Les municipalités en Afrique du Sud : une autonomisation à polarisation variable

Ivan Crouzel

93
2003-04-01

En Afrique du Sud, la transition négociée qui vise à la construction d’un ordre politique postapartheid a conduit à une transformation radicale de l’Etat. Un enjeu central de cette refondation était relatif à la forme territoriale du nouvel Etat. Les négociations constitutionnelles se sont traduites par la production d’un système hybride de type fédéral qui consacre un renforcement marqué de la sphère du gouvernement local, notamment pour en faire un contrepoids aux neuf provinces. Dans le même temps, un mode plus fluide de relations intergouvernementales a été introduit avec le principe du « gouvernement coopératif ». En rupture avec le système centralisé de l’apartheid, le gouvernement local est consolidé par un nouveau statut constitutionnel, qui lui garantit notamment une « part équitable » du revenu national. Il permet également la représentation des municipalités au niveau central à travers une organisation nationale du gouvernement local qui participe à différentes structures de relations intergouvernementales. Le nouvel espace d’autonomisation ainsi accordé au gouvernement local se heurte cependant à la pratique centralisatrice des relations intergouvernementales.
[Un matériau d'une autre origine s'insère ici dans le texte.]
Lemma handle_unary_read {R A} `{!Serialize R} `{!FromValue A} client path headers (request : R) fields status answer :
  to_value request = value_object fields -> model_answers client path headers fields status answer ->
  (url ← endpoint (connection (Clients.openai_client client)) path;
   handle_unary (A := A) (Clients.openai_client client) url request
     (header_append "content-type" json_content_type headers)) = reply status answer.
Proof.
  intros Hr (url & response & text & Hu & Hp & <- & Hb & Ht). rewrite Hu. simpl. unfold handle_unary.
  rewrite (post_value _ _ _ _ _ Hr), Hp. simpl. by eapply unary_answer_read.
Qed.

Lemma relayed {R A B} `{!Serialize R} `{!FromValue A} (f : A -> B) client path headers (request : R) fields status
    answer :
  to_value request = value_object fields -> model_answers client path headers fields status answer ->
  (url ← endpoint (connection (Clients.openai_client client)) path;
   a ← handle_unary (A := A) (Clients.openai_client client) url request
         (header_append "content-type" json_content_type headers); Ok (f a)) = f <$> reply status answer.
Proof.
  intros Hr Ha. rewrite <- (handle_unary_read client path headers request fields status answer Hr Ha).
  destruct (endpoint _ _) as [url| |]; simpl; [|done|done]. by destruct (handle_unary _ _ _ _).
Qed.

Lemma chat_completion_answered client headers request fields status answer :
  router_enabled_for client = false -> streams (ccr_stream request) = false ->
  to_value request = value_object fields ->
  model_answers client CHAT_COMPLETIONS_ENDPOINT headers fields status answer ->
  chat_completion client headers request =
    map_err (ChatCompletionRequestFailed (ccr_model request)) (ChatUnary <$> reply status answer).
Proof.
  intros Hrt Hs Hr Ha. unfold chat_completion. f_equal.
  rewrite <- (relayed ChatUnary client _ headers request fields status answer Hr Ha).
  unfold chat_completions, network, wire_services, openai_chat_completions, append_json_content_type.
  by rewrite Hrt, Hs.
Qed.
Lemma completion_answered client headers request fields status answer :
  router_enabled_for client = false -> streams (cr_stream request) = false ->
  to_value request = value_object fields ->
  model_answers client COMPLETIONS_ENDPOINT headers fields status answer ->
  completion client headers request =
    map_err (CompletionRequestFailed (cr_model request)) (CompletionUnary <$> reply status answer).
Proof.
  intros Hrt Hs Hr Ha. unfold completion. f_equal.
  rewrite <- (relayed CompletionUnary client _ headers request fields status answer Hr Ha).
  unfold completions, network, wire_services, openai_completions, append_json_content_type.
  by rewrite Hrt, Hs.
Qed.

Lemma validate_no_detectors dets types b :
  validate_detectors (hash_iter (∅ : gmap string DetectorParams)) dets types b = Ok ().
Proof. by rewrite (proj2 (hash_iter_nil _)). Qed.

(** What the handlers make of it: the answer itself for a request without
    detectors, and otherwise a response without choices, of a blocked prompt,
    or the answer with other warnings and detections. *)
Lemma handle_chat_answered ctx client headers request fields status answer :
  client_map_get KOpenAi "openai" (ctx_clients ctx) = Some client -> router_enabled_for client = false ->
  streams (ccr_stream request) = false -> to_value request = value_object fields ->
  model_answers client CHAT_COMPLETIONS_ENDPOINT headers fields status answer ->
  let result := handle_chat_unary ctx {| ccdt_request := request; ccdt_headers := headers |} in
  (ccr_detectors request = no_detectors ->
   result = map_err (ChatCompletionRequestFailed (ccr_model request)) (ChatUnary <$> reply status answer)) /\
  (forall response, result = Ok response -> exists r, response = ChatUnary r /\
     (cc_choices r = [] \/
      exists c, reply status answer = Ok c /\ r = chat_with c (cc_warnings r) (cc_detections r))).
Proof.
  intros Hc Hrt Hs Hr Ha result. unfold result, handle_chat_unary. simpl.
  pose proof (chat_completion_answered client headers request fields status answer Hrt Hs Hr Ha) as Hreply.
  split.
  - intros ->. simpl. rewrite !validate_no_detectors. simpl. unfold openai_client. rewrite Hc. simpl. rewrite Hreply.
    by destruct (reply status answer).
  - intros response (_ & _ & (_ & _ & (blocked & Hb & H)%bind_Ok)%bind_Ok)%bind_Ok. destruct blocked as [r|].
    { injection H as <-. exists r. split; [done|]. left. case_bool_decide; [done|]. unfold chat_input_detection in Hb.
      apply bind_Ok in Hb as (message & _ & (ds & _ & Hb)%bind_Ok). destruct ds; [done|].
      by apply bind_Ok in Hb as (? & _ & (? & _ & [= <-])%bind_Ok). }
    unfold openai_client in H. rewrite Hc in H. simpl in H. rewrite Hreply in H.
    destruct (reply status answer) as [c| |]; [|done|done]. simpl in H.
    case_bool_decide.
    + injection H as <-. exists c. split; [done|]. right. exists c. split; [done|]. by destruct c.
    + apply fmap_Ok in H as (r & Hout & ->). exists r. split; [done|]. right. exists c. split; [done|].
      unfold chat_output_detection in Hout.
      apply bind_Ok in Hout as (? & _ & (? & _ & (results & _ & Hout)%bind_Ok)%bind_Ok).
      destruct (update_output _ _ _) as [w ds]. by injection Hout as <-.
Qed.
Lemma handle_completions_answered ctx client headers request fields status answer :
  client_map_get KOpenAi "openai" (ctx_clients ctx) = Some client -> router_enabled_for client = false ->
  streams (cr_stream request) = false -> to_value request = value_object fields ->
  model_answers client COMPLETIONS_ENDPOINT headers fields status answer ->
  let result := handle_completions_unary ctx {| cmdt_request := request; cmdt_headers := headers |} in
  (cr_detectors request = no_detectors ->
   result = map_err (CompletionRequestFailed (cr_model request)) (CompletionUnary <$> reply status answer)) /\
  (forall response, result = Ok response -> exists r, response = CompletionUnary r /\
     (cp_choices r = [] \/
      exists c, reply status answer = Ok c /\ r = completion_with c (cp_warnings r) (cp_detections r))).
Proof.
  intros Hc Hrt Hs Hr Ha result. unfold result, handle_completions_unary. simpl.
  pose proof (completion_answered client headers request fields status answer Hrt Hs Hr Ha) as Hreply.
  split.
  - intros ->. simpl. rewrite !validate_no_detectors. simpl. unfold openai_client. rewrite Hc. simpl. rewrite Hreply.
    by destruct (reply status answer).
  - intros response (_ & _ & (_ & _ & (blocked & Hb & H)%bind_Ok)%bind_Ok)%bind_Ok. destruct blocked as [r|].
    { injection H as <-. exists r. split; [done|]. left. case_bool_decide; [done|].
      unfold completions_input_detection in Hb.
      apply bind_Ok in Hb as (ds & _ & Hb). destruct ds; [done|].
      by apply bind_Ok in Hb as (? & _ & (? & _ & [= <-])%bind_Ok). }
    unfold openai_client in H. rewrite Hc in H. simpl in H. rewrite Hreply in H.
    destruct (reply status answer) as [c| |]; [|done|done]. simpl in H.
    case_bool_decide.
    + injection H as <-. exists c. split; [done|]. right. exists c. split; [done|]. by destruct c.
    + apply fmap_Ok in H as (r & Hout & ->). exists r. split; [done|]. right. exists c. split; [done|].
      unfold completions_output_detection in Hout.
      apply bind_Ok in Hout as (? & _ & (? & _ & (results & _ & Hout)%bind_Ok)%bind_Ok).
      destruct (update_output _ _ _) as [w ds]. by injection Hout as <-.
Qed.
Lemma lookup_set_pc t p' (l : list pc) t' q :
  (t < length l)%nat →
  <[t := p']> l !! t' = Some q ↔ (t' = t ∧ q = p') ∨ (t' ≠ t ∧ l !! t' = Some q).
Proof.
  intros Hlen. destruct (decide (t' = t)) as [->|Hne].
  - rewrite list_lookup_insert_eq by done. naive_solver.
  - rewrite list_lookup_insert_ne by done. naive_solver.
Qed.

Lemma others_not_critical m t p t' q :
  Inv m → m_threads m !! t = Some p → critical p = true →
  m_threads m !! t' = Some q → t' ≠ t → critical q = false.
Proof.
  intros HI Ht Hp Ht' Hne. destruct (critical q) eqn:Hq; [|done].
  destruct Hne. by apply (inv_excl m HI t' t q p).
Qed.

(** A thread that is not in the critical section keeps what it knows as
    long as [done] is not reset and, once [done] is set, [hishtoryLogger]
    is not changed. *)
Lemma knows_stable m m1 q :
  critical q = false →
  (m_done m = true → m_done m1 = true ∧ m_global m1 = m_global m) →
  knows m q → knows m1 q.
Proof.
  intros Hq Hd. destruct q; cbn in *; try done.
  - intros Hk. by apply Hd.
  - intros [Hk ->]. destruct (Hd Hk) as [? ?]. by split.
  - intros (Hk & ? & ?). destruct (Hd Hk) as [? ?]. by split_and!.
Qed.

Lemma points_to_update m l o f :
  m_global m = Some l → m_heap m !! l = Some o →
  update_logger f m = Some (set_heap (<[l := f o]> (m_heap m)) m) ∧
  points_to (set_heap (<[l := f o]> (m_heap m)) m) (f o).
Proof.
  intros Hg Hl. unfold update_logger. rewrite Hg, Hl. split; [done|].
  exists l. split; [done|]. cbn. apply list_lookup_insert_eq. by eapply lookup_lt_Some.
Qed.

(** Thread [t] moves from [p] to [p'] while the shared state goes from [m]
    to [m1]: what is left to check for the invariant. *)
Lemma Inv_update m t p p' m1 :
  Inv m → m_threads m !! t = Some p →
  m_threads m1 = m_threads m →
  (critical p' = true → critical p = true ∨ m_mutex m = false) →
  (m_mutex m1 = true ↔ critical p' = true ∨ (critical p = false ∧ m_mutex m = true)) →
  knows m1 p' →
  (∀ q, (critical p = true → critical q = false) → knows m q → knows m1 q) →
  (m_done m1 = true → m_runs m1 = 1%nat ∧ outcome m1) →
  (m_done m1 = false → initialising p' = false →
     (initialising p = false → m_done m = true ∨ (m_runs m = 0%nat ∧ m_global m = None)) →
     m_runs m1 = 0%nat ∧ m_global m1 = None) →
  Inv (set_pc t p' m1).
Proof.
  intros HI Ht Hth Hex Hmu Hown Hoth Hdone Hidle.
  assert (Hlen : t < length (m_threads m)) by by eapply lookup_lt_Some.
  split; cbn; rewrite ?Hth.
  - intros t1 t2 p1 p2 H1 H2 Hc1 Hc2.
    apply (lookup_set_pc t p' _ _ _ Hlen) in H1 as [[-> ->]|[Hn1 H1]];
      apply (lookup_set_pc t p' _ _ _ Hlen) in H2 as [[-> ->]|[Hn2 H2]]; try done.
    + destruct (Hex Hc1) as [Hp|Hm].
      * destruct Hn2. by apply (inv_excl m HI t2 t p2 p).
      * assert (m_mutex m = true) by (apply (inv_held m HI); eauto). congruence.
    + destruct (Hex Hc2) as [Hp|Hm].
      * destruct Hn1. by apply (inv_excl m HI t1 t p1 p).
      * assert (m_mutex m = true) by (apply (inv_held m HI); eauto). congruence.
    + by apply (inv_excl m HI t1 t2 p1 p2).
  - rewrite Hmu. split.
    + intros [Hc|[Hp Hm]].
      * exists t, p'. split; [|done]. apply lookup_set_pc; auto.
      * apply (inv_held m HI) in Hm as (t' & q & Hq & Hcq).
        exists t', q. split; [|done]. apply lookup_set_pc; [done|]. right. split; [|done].
        intros ->. congruence.
    + intros (t' & q & Hq & Hcq).
      apply (lookup_set_pc t p' _ _ _ Hlen) in Hq as [[-> ->]|[Hn Hq]]; [by left|].
      destruct (critical p) eqn:Hp.
      * by rewrite (others_not_critical m t p t' q) in Hcq.
      * right. split; [done|]. apply (inv_held m HI). eauto.
  - intros t' q Hq.
    apply (lookup_set_pc t p' _ _ _ Hlen) in Hq as [[-> ->]|[Hn Hq]]; [done|].
    apply Hoth; [|by apply (inv_knows m HI t')].
    intros Hp. by apply (others_not_critical m t p t' q).
  - done.
  - intros Hd Hall. apply Hidle; [done| |].
    + apply (Hall t). apply lookup_set_pc; auto.
    + intros Hp. destruct (m_done m) eqn:Hdm; [by left|right].
      apply (inv_idle m HI Hdm). intros t' q Hq.
      destruct (decide (t' = t)) as [->|Hn]; [congruence|].
      apply (Hall t'). apply lookup_set_pc; auto.
Qed.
Dans le contexte sud-africain, le gouvernement coopératif se révèle être un vecteur de consolidation du pouvoir national. Cette logique est également accentuée par la configuration du système de parti sud-africain. La position dominante de l’ANC à tous les échelons de gouvernement a ainsi un impact centralisateur sur la gestion des relations centre-périphérie. Pourtant, cette dynamique résulte en partie d’une centralisation « par défaut » liée à la faiblesse institutionnelle des gouvernements sub-nationaux. L’utilisation par les municipalités de leur nouvel espace constitutionnel dépend donc étroitement des capacités dont elles disposent, traduisant ainsi une dynamique d’autonomisation asymétrique. Faute de ressources propres, les municipalités rurales demeurent fortement dépendantes du gouvernement central. Au contraire, les métropoles parviennent à renforcer leur pouvoir et à se positionner en concurrentes de certaines provinces, devenant des acteurs centraux des relations intergouvernementales.